In pursuit of the goal of losing 20 lbs, creating a habit of eating something sugary after having a full, satiating meal, would be adding extra, unbeneficial calories to your daily diet and could take you further from your goal when exercised consistently. That’s why we must be careful about what ways of life we are conditioning ourselves to expect and operate under. What we do consistently is what we see consistently. It’s not what we do every now and then, it’s what we usually do. Be mindful of what habits, therefore dependencies, therefore cravings, that you are creating and fostering.
Do you ever notice how your mom or dad will always wake up at 7 am, even on weekends? You tell them, “Sleep in, it’s Saturday,” but they can’t, because five days a week — therefore 261 days a year, therefore 72% of the time — they wake up at 7 am for work, which ultimately conditions them to wake up at that time for the majority of the other 28%. Even if they wanted to wake up at 10 am on the weekend, their body is used to waking up at 7 am, and the body does what feels right; what feels right in the body is what it’s used to doing. Even against their intentional desire of sleeping in more, their body prompts them to wake up at the time that they’re conditioned to. We can want to do something so bad, but because of our dependencies, it feels like an impossibility. Waking up at 7 am then accordingly becomes a dependency because the body depends on it to feel in homeostasis.

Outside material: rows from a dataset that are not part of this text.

(** * Smart Face Attendance System: session/attendance controller and
      liveness challenges

    A shallow embedding of

    - [backend/controllers/attendanceController.js]: [startSession],
      [markAttendance], [manualOverride], [endSession];
    - [frontend/src/ai/livenessChallenges.js]: the blink, head-turn and
      smile detectors and the challenge runner;
    - [frontend/src/components/LivenessChallenge.jsx]: the detection loop,
      the countdown and the retry handler;

    followed by the properties of the specification that concern them.

    Conventions of the embedding.

    - MongoDB collections are lists of documents in insertion order; the
      in-process [activeSessions] [Map] is a [gmap] keyed by the session id.
    - An [ObjectId] is an opaque number.  An instant ([Date]) is its number
      of milliseconds since the epoch, in [Z].  A calendar day (the string
      [toISOString().split('T')[0]]) is the number of the UTC day: the
      order of these strings is the order of the days.
    - An optional field of a request body is an [option]; a string field
      is falsy when it is missing or empty.
    - JavaScript numbers that are not integers (landmark coordinates,
      ratios) are rationals: rounding of doubles is not modelled. *)

From Stdlib Require Import ZArith QArith Qabs Qminmax Qround Sorted Lia Lqa.
From stdpp Require Import base strings list gmap pretty.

Your body’s sense of equilibrium is elastic; it adapts to what you teach it to do. If you condition yourself to do something, even if not what nature perhaps intended, that’s what your body will ask of you to feel in balance. You teach your body what to expect by what you do on a daily basis. So ask yourself if what you’re doing is what you want to teach yourself to do. If you don’t want to teach yourself to eat dessert after every meal when you’re not hungry anymore, then choose not to do it one time. Let one time become another time, and slowly you’re deconditioning your body from a craving that isn’t in your best interest. At first, it may require sheer will to make the change, but once you start assimilating to this new comfort zone, your body will ask of you the things that are in accordance with that zone.
One choice at a time: a one degree shift. That’s what every decision you make means to you.